For the entries below, the expected answer is the line with "Hbe. cbn [negb].", the line with "zl_is zl (flat", and every line between them, exactly as written, and nothing more.

[Stored data]
Start of Block
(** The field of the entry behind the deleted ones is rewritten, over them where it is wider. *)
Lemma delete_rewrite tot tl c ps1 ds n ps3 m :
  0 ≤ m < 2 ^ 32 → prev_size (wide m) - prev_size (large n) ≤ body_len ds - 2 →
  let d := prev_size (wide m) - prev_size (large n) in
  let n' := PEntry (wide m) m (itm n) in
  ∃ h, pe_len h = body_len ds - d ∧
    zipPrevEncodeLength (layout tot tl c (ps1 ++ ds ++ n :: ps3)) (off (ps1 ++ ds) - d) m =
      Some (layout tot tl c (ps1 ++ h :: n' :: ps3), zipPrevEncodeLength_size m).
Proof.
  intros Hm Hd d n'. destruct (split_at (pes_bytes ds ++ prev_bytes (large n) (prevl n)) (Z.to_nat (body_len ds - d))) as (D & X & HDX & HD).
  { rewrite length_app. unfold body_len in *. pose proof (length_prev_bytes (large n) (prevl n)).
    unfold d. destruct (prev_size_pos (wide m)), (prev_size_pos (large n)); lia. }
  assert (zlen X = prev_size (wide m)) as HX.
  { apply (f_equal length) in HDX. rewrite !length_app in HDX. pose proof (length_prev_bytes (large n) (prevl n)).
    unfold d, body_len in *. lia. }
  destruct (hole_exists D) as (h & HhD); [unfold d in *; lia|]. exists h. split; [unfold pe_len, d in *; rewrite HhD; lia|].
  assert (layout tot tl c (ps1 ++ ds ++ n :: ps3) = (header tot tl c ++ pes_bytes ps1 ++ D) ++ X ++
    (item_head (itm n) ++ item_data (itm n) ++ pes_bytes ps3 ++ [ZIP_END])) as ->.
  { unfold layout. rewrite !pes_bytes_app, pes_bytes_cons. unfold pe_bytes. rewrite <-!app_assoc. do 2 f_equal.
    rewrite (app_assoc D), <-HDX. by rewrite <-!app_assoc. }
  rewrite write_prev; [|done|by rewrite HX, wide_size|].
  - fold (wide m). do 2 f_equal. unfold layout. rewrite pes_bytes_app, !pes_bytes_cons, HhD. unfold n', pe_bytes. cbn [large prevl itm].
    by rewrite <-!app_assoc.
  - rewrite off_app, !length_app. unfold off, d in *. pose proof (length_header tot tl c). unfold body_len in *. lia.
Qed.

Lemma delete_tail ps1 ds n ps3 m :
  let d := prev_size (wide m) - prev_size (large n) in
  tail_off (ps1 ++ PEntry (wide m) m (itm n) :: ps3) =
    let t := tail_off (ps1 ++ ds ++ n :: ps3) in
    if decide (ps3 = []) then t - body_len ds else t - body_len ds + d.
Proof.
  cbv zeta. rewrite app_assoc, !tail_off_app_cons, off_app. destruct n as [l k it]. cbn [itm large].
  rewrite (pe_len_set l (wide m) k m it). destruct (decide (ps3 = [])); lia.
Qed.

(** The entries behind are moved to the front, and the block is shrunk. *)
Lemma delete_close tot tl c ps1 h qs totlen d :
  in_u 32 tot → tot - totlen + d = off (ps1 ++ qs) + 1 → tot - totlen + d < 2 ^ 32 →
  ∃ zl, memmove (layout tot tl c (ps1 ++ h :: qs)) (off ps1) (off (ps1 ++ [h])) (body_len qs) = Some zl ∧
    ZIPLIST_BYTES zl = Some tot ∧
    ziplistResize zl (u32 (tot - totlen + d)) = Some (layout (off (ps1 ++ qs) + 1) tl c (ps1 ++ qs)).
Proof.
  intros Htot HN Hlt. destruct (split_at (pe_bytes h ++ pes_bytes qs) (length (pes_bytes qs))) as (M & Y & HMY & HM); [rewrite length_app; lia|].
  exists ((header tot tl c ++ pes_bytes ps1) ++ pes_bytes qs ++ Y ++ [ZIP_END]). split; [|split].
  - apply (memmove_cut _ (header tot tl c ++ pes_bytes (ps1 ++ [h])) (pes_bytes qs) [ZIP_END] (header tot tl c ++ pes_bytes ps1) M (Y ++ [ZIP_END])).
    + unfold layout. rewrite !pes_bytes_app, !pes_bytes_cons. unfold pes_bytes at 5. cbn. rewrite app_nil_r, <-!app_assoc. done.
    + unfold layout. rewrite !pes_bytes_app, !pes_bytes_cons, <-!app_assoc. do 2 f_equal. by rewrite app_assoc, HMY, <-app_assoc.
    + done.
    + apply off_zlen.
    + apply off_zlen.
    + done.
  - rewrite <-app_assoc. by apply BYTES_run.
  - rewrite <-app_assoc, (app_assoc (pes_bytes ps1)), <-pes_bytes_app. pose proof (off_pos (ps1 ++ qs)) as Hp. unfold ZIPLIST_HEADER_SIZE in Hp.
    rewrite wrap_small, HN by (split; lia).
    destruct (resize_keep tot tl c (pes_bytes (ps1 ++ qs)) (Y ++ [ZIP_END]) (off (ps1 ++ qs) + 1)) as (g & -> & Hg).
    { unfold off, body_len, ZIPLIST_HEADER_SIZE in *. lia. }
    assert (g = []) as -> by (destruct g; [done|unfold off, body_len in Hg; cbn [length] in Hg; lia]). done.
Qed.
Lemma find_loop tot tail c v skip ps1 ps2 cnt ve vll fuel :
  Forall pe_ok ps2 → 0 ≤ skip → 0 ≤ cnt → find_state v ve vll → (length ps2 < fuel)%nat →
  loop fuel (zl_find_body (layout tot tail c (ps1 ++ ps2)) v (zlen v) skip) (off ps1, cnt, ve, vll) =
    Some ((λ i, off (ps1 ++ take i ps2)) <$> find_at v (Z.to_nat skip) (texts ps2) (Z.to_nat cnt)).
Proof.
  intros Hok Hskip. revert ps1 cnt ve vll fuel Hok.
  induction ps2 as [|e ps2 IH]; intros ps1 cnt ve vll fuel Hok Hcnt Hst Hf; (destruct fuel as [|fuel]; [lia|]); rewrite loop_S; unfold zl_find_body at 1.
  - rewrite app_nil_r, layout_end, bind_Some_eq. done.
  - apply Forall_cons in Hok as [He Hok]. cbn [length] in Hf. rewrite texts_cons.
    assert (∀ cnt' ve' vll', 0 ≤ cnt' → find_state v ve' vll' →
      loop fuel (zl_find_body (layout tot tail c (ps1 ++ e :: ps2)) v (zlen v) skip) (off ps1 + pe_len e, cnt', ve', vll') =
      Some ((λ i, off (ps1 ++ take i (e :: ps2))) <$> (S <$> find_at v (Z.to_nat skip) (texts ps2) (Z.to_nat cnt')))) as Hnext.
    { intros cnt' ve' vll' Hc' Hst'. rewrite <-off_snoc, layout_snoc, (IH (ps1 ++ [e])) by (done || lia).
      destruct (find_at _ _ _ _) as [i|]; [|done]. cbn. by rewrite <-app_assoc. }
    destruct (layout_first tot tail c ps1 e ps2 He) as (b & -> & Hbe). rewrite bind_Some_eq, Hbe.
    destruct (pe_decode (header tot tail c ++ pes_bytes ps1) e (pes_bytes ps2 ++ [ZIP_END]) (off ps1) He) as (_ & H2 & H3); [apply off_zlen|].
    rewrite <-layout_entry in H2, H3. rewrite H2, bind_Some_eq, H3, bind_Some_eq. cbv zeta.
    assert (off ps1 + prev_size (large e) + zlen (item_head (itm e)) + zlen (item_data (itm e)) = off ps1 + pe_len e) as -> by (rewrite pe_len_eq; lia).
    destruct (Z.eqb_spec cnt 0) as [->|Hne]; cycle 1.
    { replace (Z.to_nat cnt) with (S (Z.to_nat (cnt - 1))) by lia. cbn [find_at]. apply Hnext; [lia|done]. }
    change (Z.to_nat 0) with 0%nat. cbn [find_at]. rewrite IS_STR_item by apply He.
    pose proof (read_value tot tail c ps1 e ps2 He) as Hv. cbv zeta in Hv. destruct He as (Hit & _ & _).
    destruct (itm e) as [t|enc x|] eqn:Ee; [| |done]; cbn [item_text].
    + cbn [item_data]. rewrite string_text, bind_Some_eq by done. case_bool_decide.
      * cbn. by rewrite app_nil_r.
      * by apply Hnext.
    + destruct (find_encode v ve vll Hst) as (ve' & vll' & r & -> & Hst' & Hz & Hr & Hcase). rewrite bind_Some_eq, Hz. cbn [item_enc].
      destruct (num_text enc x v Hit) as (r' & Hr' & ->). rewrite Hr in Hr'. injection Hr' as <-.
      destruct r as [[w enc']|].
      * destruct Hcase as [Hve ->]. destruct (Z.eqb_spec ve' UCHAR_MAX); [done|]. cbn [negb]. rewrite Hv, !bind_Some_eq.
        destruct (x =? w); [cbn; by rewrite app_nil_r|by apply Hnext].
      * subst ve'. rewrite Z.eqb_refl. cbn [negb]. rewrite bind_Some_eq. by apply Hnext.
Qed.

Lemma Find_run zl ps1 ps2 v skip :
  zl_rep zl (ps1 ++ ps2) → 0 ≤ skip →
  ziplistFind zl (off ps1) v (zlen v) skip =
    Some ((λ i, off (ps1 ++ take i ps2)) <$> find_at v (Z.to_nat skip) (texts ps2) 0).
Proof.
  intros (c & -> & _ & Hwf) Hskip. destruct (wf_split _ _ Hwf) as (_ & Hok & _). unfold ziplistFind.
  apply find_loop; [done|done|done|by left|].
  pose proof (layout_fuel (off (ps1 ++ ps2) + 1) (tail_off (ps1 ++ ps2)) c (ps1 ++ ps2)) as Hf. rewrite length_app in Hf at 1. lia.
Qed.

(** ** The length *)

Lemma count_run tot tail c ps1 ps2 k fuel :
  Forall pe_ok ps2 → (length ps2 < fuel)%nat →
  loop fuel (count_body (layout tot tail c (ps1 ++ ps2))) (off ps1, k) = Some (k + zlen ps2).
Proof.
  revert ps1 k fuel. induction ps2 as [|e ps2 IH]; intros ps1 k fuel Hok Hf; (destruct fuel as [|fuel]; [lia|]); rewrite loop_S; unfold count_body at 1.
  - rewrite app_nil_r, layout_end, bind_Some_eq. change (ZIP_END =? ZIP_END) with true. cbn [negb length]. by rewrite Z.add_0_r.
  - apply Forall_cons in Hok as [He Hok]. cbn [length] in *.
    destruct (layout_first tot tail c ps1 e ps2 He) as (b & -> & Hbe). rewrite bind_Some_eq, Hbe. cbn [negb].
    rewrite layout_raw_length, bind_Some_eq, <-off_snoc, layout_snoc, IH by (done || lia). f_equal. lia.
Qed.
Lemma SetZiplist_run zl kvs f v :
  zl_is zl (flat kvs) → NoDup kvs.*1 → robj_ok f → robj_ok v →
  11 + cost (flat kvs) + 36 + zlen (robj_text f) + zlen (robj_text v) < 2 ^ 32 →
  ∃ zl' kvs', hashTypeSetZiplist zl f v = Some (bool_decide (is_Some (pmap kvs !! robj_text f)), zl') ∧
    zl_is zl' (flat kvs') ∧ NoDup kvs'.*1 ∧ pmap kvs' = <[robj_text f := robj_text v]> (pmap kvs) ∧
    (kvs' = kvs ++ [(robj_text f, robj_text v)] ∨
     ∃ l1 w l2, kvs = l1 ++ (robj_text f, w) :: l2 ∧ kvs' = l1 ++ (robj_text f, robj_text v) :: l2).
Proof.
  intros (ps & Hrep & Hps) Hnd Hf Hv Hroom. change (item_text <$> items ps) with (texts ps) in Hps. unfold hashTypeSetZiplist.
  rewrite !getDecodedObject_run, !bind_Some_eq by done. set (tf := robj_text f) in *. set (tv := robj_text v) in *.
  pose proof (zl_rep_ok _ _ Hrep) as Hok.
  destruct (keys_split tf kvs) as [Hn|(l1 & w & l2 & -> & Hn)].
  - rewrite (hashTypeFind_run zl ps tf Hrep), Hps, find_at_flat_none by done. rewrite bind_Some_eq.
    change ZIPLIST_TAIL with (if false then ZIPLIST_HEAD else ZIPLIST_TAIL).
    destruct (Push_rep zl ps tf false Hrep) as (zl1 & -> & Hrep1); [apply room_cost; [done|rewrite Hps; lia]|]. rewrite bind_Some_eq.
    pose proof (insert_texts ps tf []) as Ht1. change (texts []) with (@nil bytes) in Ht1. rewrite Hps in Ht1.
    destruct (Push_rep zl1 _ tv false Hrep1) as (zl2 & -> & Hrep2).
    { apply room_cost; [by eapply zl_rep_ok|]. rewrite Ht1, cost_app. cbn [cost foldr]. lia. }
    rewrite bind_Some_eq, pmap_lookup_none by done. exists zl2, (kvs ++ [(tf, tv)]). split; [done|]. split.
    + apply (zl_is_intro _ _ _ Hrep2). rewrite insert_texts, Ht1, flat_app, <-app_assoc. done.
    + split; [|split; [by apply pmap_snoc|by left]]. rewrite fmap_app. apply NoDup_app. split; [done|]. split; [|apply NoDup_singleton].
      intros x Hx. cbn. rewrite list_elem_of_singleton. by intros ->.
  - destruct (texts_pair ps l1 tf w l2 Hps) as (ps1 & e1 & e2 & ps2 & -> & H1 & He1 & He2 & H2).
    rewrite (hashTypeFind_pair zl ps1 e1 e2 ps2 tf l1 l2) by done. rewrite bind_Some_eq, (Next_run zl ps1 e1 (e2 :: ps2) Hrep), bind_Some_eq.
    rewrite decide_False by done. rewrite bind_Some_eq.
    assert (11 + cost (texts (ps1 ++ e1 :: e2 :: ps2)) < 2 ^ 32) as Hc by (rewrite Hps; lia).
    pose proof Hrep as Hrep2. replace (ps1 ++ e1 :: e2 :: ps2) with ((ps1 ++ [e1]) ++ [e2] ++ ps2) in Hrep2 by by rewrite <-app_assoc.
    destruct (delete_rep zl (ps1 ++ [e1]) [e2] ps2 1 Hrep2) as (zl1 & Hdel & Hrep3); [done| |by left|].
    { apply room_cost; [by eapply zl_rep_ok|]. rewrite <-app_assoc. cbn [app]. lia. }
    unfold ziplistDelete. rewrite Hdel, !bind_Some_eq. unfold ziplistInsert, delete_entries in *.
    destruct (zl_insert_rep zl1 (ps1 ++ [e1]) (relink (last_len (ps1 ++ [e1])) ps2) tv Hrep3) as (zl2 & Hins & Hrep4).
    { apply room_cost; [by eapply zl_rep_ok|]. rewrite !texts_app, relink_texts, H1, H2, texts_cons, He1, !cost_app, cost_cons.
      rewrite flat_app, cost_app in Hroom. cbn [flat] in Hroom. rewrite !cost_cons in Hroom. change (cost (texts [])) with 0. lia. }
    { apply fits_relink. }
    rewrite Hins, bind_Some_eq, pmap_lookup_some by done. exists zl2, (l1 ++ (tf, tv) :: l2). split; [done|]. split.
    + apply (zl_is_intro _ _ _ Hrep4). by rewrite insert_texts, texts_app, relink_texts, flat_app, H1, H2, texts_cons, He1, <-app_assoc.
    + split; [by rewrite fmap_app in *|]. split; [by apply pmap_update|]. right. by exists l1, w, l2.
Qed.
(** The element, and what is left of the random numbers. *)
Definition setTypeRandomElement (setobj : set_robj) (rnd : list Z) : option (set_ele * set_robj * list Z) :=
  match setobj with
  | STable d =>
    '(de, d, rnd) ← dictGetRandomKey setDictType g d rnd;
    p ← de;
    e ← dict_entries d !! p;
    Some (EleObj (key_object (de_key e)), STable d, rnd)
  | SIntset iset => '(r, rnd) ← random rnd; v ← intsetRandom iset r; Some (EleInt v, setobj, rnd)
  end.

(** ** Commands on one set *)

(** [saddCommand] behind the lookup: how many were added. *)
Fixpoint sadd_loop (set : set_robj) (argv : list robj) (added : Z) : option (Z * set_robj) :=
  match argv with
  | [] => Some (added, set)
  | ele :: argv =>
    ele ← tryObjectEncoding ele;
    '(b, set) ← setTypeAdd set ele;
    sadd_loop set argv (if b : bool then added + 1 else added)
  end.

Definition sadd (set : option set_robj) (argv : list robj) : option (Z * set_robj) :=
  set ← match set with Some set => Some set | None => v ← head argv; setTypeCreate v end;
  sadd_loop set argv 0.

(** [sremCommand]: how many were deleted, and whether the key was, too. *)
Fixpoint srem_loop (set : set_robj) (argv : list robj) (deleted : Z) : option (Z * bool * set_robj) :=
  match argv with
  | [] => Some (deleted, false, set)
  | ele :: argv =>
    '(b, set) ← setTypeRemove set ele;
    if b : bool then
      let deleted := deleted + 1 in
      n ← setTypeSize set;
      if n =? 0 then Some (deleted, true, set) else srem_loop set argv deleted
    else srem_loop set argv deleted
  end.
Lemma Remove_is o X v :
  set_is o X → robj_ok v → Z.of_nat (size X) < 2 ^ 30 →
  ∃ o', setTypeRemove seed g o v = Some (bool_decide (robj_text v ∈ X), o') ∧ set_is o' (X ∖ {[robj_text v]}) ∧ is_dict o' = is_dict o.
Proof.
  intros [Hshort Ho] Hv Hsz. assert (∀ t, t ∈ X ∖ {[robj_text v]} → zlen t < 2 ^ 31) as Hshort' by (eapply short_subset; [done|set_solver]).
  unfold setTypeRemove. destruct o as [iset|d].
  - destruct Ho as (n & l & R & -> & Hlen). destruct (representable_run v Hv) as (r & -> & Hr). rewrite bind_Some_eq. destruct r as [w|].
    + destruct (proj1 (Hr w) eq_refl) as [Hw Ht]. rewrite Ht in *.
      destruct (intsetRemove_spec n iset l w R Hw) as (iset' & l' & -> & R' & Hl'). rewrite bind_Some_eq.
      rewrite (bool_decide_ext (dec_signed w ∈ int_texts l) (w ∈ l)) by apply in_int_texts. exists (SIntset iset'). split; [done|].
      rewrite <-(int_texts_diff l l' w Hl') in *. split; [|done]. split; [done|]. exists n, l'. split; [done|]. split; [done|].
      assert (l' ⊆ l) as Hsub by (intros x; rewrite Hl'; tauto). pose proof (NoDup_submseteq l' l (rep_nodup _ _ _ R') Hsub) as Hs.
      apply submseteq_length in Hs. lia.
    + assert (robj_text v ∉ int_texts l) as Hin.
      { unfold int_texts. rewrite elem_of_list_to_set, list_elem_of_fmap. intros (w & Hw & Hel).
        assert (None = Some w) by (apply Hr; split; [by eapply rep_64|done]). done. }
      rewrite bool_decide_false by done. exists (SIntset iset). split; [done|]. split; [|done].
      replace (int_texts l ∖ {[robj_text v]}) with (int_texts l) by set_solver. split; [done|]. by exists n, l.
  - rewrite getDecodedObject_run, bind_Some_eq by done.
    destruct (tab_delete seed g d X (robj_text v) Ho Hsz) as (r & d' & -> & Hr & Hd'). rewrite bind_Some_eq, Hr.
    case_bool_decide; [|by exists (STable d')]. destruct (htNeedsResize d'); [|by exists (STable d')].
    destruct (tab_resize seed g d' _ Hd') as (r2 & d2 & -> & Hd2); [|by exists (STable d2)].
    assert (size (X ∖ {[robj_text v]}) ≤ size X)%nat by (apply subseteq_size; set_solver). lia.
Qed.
End of Block
__Solution to the exercise__:
    destruct (layout_first tot tail c ps1 e ps2 He) as (b & -> & Hbe). rewrite bind_Some_eq, Hbe. cbn [negb].
    rewrite layout_raw_length, bind_Some_eq, <-off_snoc, layout_snoc, IH by (done || lia). f_equal. lia.
Qed.
Lemma SetZiplist_run zl kvs f v :
  zl_is zl (flat kvs) → NoDup kvs.*1 → robj_ok f → robj_ok v →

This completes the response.